Facing June execution, death row inmate seeks mercy for kidnapping, killing Oklahoma woman

OKLAHOMA CITY – Twenty-five years have passed since Mary Agnes Bowles was abducted from a Tulsa mall in her car, driven to a remote area and shot four to six times.
The 77-year-old retired bank executive had just left her shift volunteering at St. Francis Hospital.
Her partially decomposed and animal-scavenged body was found about a week later in an isolated dirt pit near Owasso.
On May 7, Bowles’ convicted killer George John Hanson will ask the Oklahoma Pardon and Parole Board for clemency after twice receiving the death sentence.
He is set to die June 12 by lethal injection at Oklahoma State Penitentiary in McAlester.
“This murderer’s execution has been delayed for far too long,” said Oklahoma Attorney General Gentner Drummond. “I am committed to ensuring that the Bowles family finally sees that justice is done for their loved one.”
Hanson, also known as John Fitzgerald Hanson, was transferred at Drummond’s request last month from a Louisiana federal prison where he was serving time for an unrelated offense.
Hanson’s attorneys are expected to argue that his death sentence was unfair because Victor Miller, his co-defendant, got life without parole and allegedly fired the shots that killed Bowles.
Prior to Bowles’ murder, Miller shot Jerald Thurman, the owner of the dirt pit, who had seen them, according to the state’s clemency packet.
Thurman later died of his wounds.
The state, in its clemency packet, said Miller entered a plea after his second direct appeal to avoid the death penalty, something which should have no bearing on Hanson’s case.

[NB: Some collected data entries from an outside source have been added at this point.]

(** What [buildAAR] has settled when the archive writer is made. *)
Lemma aarOutput_ok (E : Env) (pkgs : list Build.Package) (s s1 : State) (out : sink) :
  aarOutput E pkgs s = (Ok out, s1) ->
  Strings.HasSuffix (buildO (conf s1)) ".aar" = true
  /\ buildN (conf s1) = buildN (conf s)
  /\ (buildN (conf s) = false -> In (Created (buildO (conf s1))) (trace s1))
  /\ (buildO (conf s) = "" ->
      exists p rest, pkgs = p :: rest /\ buildO (conf s1) = Build.Name p +:+ ".aar").
Proof.
  unfold aarOutput. intros H.
  apply bind_inv_Ok in H as (s0 & s2 & Hget & H). injection Hget as <- <-.
  apply bind_inv_Ok in H as ([] & s2 & Hdefault & H).
  apply bind_inv_Ok in H as (s0 & s3 & Hget & H). injection Hget as <- <-.
  assert (Hn : buildN (conf s2) = buildN (conf s)
               /\ trace s2 = trace s
               /\ (buildO (conf s) = "" ->
                   exists p rest, pkgs = p :: rest
                                  /\ buildO (conf s2) = Build.Name p +:+ ".aar")).
  { destruct (String.eqb_spec (buildO (conf s)) "") as [Hunset|Hset].
    - destruct pkgs as [|p rest]; [discriminate |].
      injection Hdefault as <-. repeat split. intros _. now exists p, rest.
    - injection Hdefault as <-. repeat split. intros Hunset. now destruct Hset. }
  destruct Hn as (Hn & Ht & Hdef).
  destruct (Strings.HasSuffix (buildO (conf s2)) ".aar") eqn:Hsuffix; [| discriminate].
  simpl in H. destruct (buildN (conf s2)) eqn:Hdry.
  - injection H as _ <-. rewrite Hsuffix, Hdry, <- Hn. repeat split; try assumption.
    intros Hwet. congruence.
  - apply bind_inv_Ok in H as ([] & s4 & Hcreate & H). injection H as _ <-.
    unfold Create in Hcreate. apply bind_inv_Ok in Hcreate as ([] & s5 & Hc & Hemit).
    apply check_inv_Ok in Hc as [_ ->]. injection Hemit as <-.
    cbn [emit conf trace]. rewrite Hsuffix, Hdry, <- Hn. repeat split; try assumption.
    intros _. apply in_or_app. right. now left.
Qed.

Lemma stable_buildAARBody (R : State -> State -> Prop) `{!Frame R} (E : Env)
    (androidDir : string) (pkgs : list Build.Package) (androidArchs : list string) :
  stable ast R (buildAARBody E androidDir pkgs androidArchs).
Proof.
  use stable_bind; [now apply stable_aarHead | intros _].
  use stable_bind; [now apply stable_mergeAssets | intros _; now apply stable_aarTail].
Qed.

(** What a [buildAAR] that succeeded leaves: an output path that ends in
    [.aar], and, unless the run is dry, the file of that path. *)
Lemma buildAAR_ok_output (E : Env) (androidDir : string) (pkgs : list Build.Package)
    (androidArchs : list string) (s s' : State) (zw : option zipWriter) :
  buildAAR E androidDir pkgs androidArchs s = (Ok tt, s', zw) ->
  Strings.HasSuffix (buildO (conf s')) ".aar" = true
  /\ buildN (conf s') = buildN (conf s)
  /\ (buildN (conf s) = false -> In (Created (buildO (conf s'))) (trace s'))
  /\ (buildO (conf s) = "" ->
      exists p rest, pkgs = p :: rest /\ buildO (conf s') = Build.Name p +:+ ".aar").
Proof.
  unfold buildAAR, before.
  destruct (aarOutput E pkgs s) as [[out|e|why] s1] eqn:Hout; [| discriminate | discriminate].
  apply aarOutput_ok in Hout as (Hsuffix & Hn & Hmade & Hdef).
  set (a0 := {| ast := s1; aarw := NewWriter out; files := ∅ |}).
  pose proof (stable_buildAARBody sameConfig E androidDir pkgs androidArchs a0) as Hconf.
  pose proof (stable_buildAARBody traceGrows E androidDir pkgs androidArchs a0) as Hgrows.
  unfold stableAt, sameConfig in Hconf, Hgrows.
  destruct (buildAARBody E androidDir pkgs androidArchs a0) as [r a].
  simpl in Hconf, Hgrows. intros [= _ <- _]. rewrite Hconf.
  repeat split; try assumption.
  intros Hwet. apply (traceGrows_In s1 (ast a) _ Hgrows). now apply Hmade.
Qed.

(** [buildSrcJar] on an output path that ends in [.aar], in a run that is
    not dry. *)
Lemma buildSrcJar_aar (E : Env) (androidDir base : string) (s : State) :
  buildN (conf s) = false ->
  buildO (conf s) = base +:+ ".aar" ->
  buildSrcJar E androidDir s =
  match createErr E (base +:+ "-sources.jar") with
  | Some e => (Err e, s, None)
  | None =>
      writeJar E (ToFile (base +:+ "-sources.jar"))
        (Filepath.Join [androidDir; "src/main/java"])
        (emit (Created (base +:+ "-sources.jar")) s)
  end.
Proof.
  intros Hwet Hout. unfold buildSrcJar, before, bind, get. rewrite Hwet, Hout.
  rewrite (Ext_append base "aar" eq_refl), length_append.
  replace (String.length base + String.length ".aar" - String.length ".aar")%nat
    with (String.length base) by lia.
  rewrite sliceTo_append. unfold Create, bind, check, modify.
  destruct (createErr E (base +:+ "-sources.jar")); reflexivity.
Qed.

Lemma keptB (R : State -> State -> Prop) (b : State -> Built) (s s' : State)
    (r : result unit) (zw : option zipWriter) :
  stableB R b -> b s = (r, s', zw) -> R s s'.
Proof. intros Hb H. specialize (Hb s). now rewrite H in Hb. Qed.

Lemma built_inv (b : State -> Built) (s s' : State) (r : result unit) :
  built b s = (r, s') -> exists zw, b s = (r, s', zw).
Proof.
  unfold built. destruct (b s) as [[r' s1] zw]. simpl. intros [= <- <-]. now exists zw.
Qed.

#[local] Hint Extern 1 (stableAt _ _ (index _ _) _) => unfold index; stable_auto : stable.
#[local] Hint Extern 1 (stableAt _ _ (bindArch _ _ _ _ _ _ _ _) _) =>
  unfold bindArch, copyLib; stable_auto : stable.

(** Peels the steps of a successful run that come before the Java support
    files, and keeps track of the configuration, which they leave as it
    was. *)
Ltac to_support H Hconf :=
  lazymatch type of H with
  | bind (Bind.GenerateJavaSupport _ _ _ _ _) _ _ = _ => idtac
  | bind _ _ _ = _ =>
      let Hstep := fresh "Hstep" in
      apply bind_inv_Ok in H as (? & ? & Hstep & H);
      apply (keptR sameConfig) in Hstep; [| solve [stable_auto]];
      unfold sameConfig in Hstep; apply (fun Hs => eq_trans Hs Hconf) in Hstep;
      clear Hconf; rename Hstep into Hconf;
      to_support H Hconf
  end.

(** X12. A run of [goAndroidBind] that succeeds leaves an output path that ends
    in [.aar]: the one of the configuration when that is set, and otherwise
    the name of the first package followed by [.aar]. Dry or not, it has
    made the two Java support files in the directory [go] of the Java
    sources of the Android project: the writer it hands to
    [GenerateJavaSupport] does not look at the flag. When the run is not
    dry it has made the archive at the output path and the archive of
    sources beside it, named as the output path with [-sources.jar] in the
    place of [.aar]. *)
Theorem goAndroidBind_outputs (E : Env) (pkgs : list Build.Package)
    (androidArchs : list string) (s s' : State) :
  goAndroidBind E pkgs androidArchs s = (Ok tt, s') ->
  let javaDir := Filepath.Join [Filepath.Join [tmpdir (conf s); "android"];
                                "src/main/java/go"] in
  exists base,
    buildO (conf s') = base +:+ ".aar"
    /\ (buildO (conf s) <> "" -> buildO (conf s') = buildO (conf s))
    /\ (buildO (conf s) = "" -> exists p rest, pkgs = p :: rest /\ base = Build.Name p)
    /\ In (Created (Filepath.Join [javaDir; "Seq.java"])) (trace s')
    /\ In (Created (Filepath.Join [javaDir; "LoadJNI.java"])) (trace s')
    /\ (buildN (conf s) = false ->
        In (Created (base +:+ ".aar")) (trace s')
        /\ In (Created (base +:+ "-sources.jar")) (trace s')).
Proof.
  intros Hrun javaDir.
  pose proof (keptR keepsConfig _ _ _ _ (stable_goAndroidBind keepsConfig E pkgs androidArchs)
                Hrun) as (_ & _ & _ & _ & _ & _ & Hkeep).
  unfold goAndroidBind in Hrun.
  destruct (String.eqb (Getenv E "ANDROID_HOME") ""); [discriminate |].
  apply bind_inv_Ok in Hrun as (s0 & s1 & Hget & Hrun). injection Hget as <- <-.
  assert (Hconf : conf s = conf s) by reflexivity.
  to_support Hrun Hconf.
  fold javaDir in Hrun.
  apply bind_inv_Ok in Hrun as ([] & sA & Hsupport & Hrun).
  apply bind_inv_Ok in Hrun as ([] & sB & Haar & Hsrc).
  change (fun fpath => Create E fpath ;;; ret (ToFile fpath)) with (fileWriter E) in Hsupport.
  pose proof Hsupport as HconfA.
  apply (keptR sameConfig) in HconfA;
    [| apply stable_GenerateJavaSupport; try (apply _); intros fpath;
       unfold fileWriter; stable_auto].
  unfold sameConfig in HconfA. rewrite Hconf in HconfA.
  apply GenerateJavaSupport_ok in Hsupport as (seqText & jniText & _ & _ & Hfiles).
  apply built_inv in Haar as (zw & Haar). apply built_inv in Hsrc as (zw' & Hsrc).
  pose proof (keptB traceGrows _ _ _ _ _ (stableB_buildAAR traceGrows E _ _ _) Haar)
    as HgrowsB.
  apply buildAAR_ok_output in Haar as (Hsuffix & Hn & Hmade & Hdefault).
  rewrite HconfA in Hn, Hmade, Hdefault.
  pose proof (keptB sameConfig _ _ _ _ _ (stableB_buildSrcJar sameConfig E _) Hsrc)
    as HconfS.
  pose proof (keptB traceGrows _ _ _ _ _ (stableB_buildSrcJar traceGrows E _) Hsrc)
    as HgrowsS.
  unfold sameConfig in HconfS.
  assert (Hbase : exists base,
             buildO (conf sB) = base +:+ ".aar"
             /\ (buildO (conf s) = "" -> exists p rest, pkgs = p :: rest /\ base = Build.Name p)).
  { destruct (String.eqb_spec (buildO (conf s)) "") as [Hunset|Hset].
    - destruct (Hdefault Hunset) as (p & rest & -> & Hname).
      exists (Build.Name p). split; [exact Hname |]. intros _. now exists p, rest.
    - destruct (HasSuffix_inv _ _ Hsuffix) as [base Hbase].
      exists base. split; [exact Hbase |]. intros Hunset. now destruct Hset. }
  destruct Hbase as (base & Hbase & Hfirst).
  exists base. split; [now rewrite HconfS |]. split; [exact Hkeep |].
  split; [exact Hfirst |]. split; [| split].
  - apply (traceGrows_In sB s' _ HgrowsS), (traceGrows_In sA sB _ HgrowsB).
    rewrite Hfiles. apply in_or_app. right. now left.
  - apply (traceGrows_In sB s' _ HgrowsS), (traceGrows_In sA sB _ HgrowsB).
    rewrite Hfiles. apply in_or_app. right. right. right. now left.
  - intros Hwet. rewrite Hwet in Hn. specialize (Hmade Hwet). split.
    + apply (traceGrows_In sB s' _ HgrowsS). now rewrite <- Hbase.
    + rewrite (buildSrcJar_aar E _ base sB Hn Hbase) in Hsrc.
      destruct (createErr E (base +:+ "-sources.jar")); [discriminate |].
      pose proof (keptB traceGrows _ _ _ _ _ (stableB_writeJar traceGrows E _ _) Hsrc)
        as HgrowsJ.
      apply (traceGrows_In _ s' _ HgrowsJ). simpl. apply in_or_app. right. now left.
Qed.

“The most just result in this case would be for both men to be executed,” according to the state’s clemency packet.
In addition, Hanson was diagnosed at 52 with Autism Spectrum Disorder “following a lifetime of symptoms and struggles,” according to his clemency packet.
His attorneys are asking the board to recommend that Gov. Kevin Stitt commute his death sentence to life without the possibility of parole.
“John will never be a free man,” his attorneys wrote in his clemency packet. “He has much to offer young men who enter state and/or federal systems and can direct them down a different path.”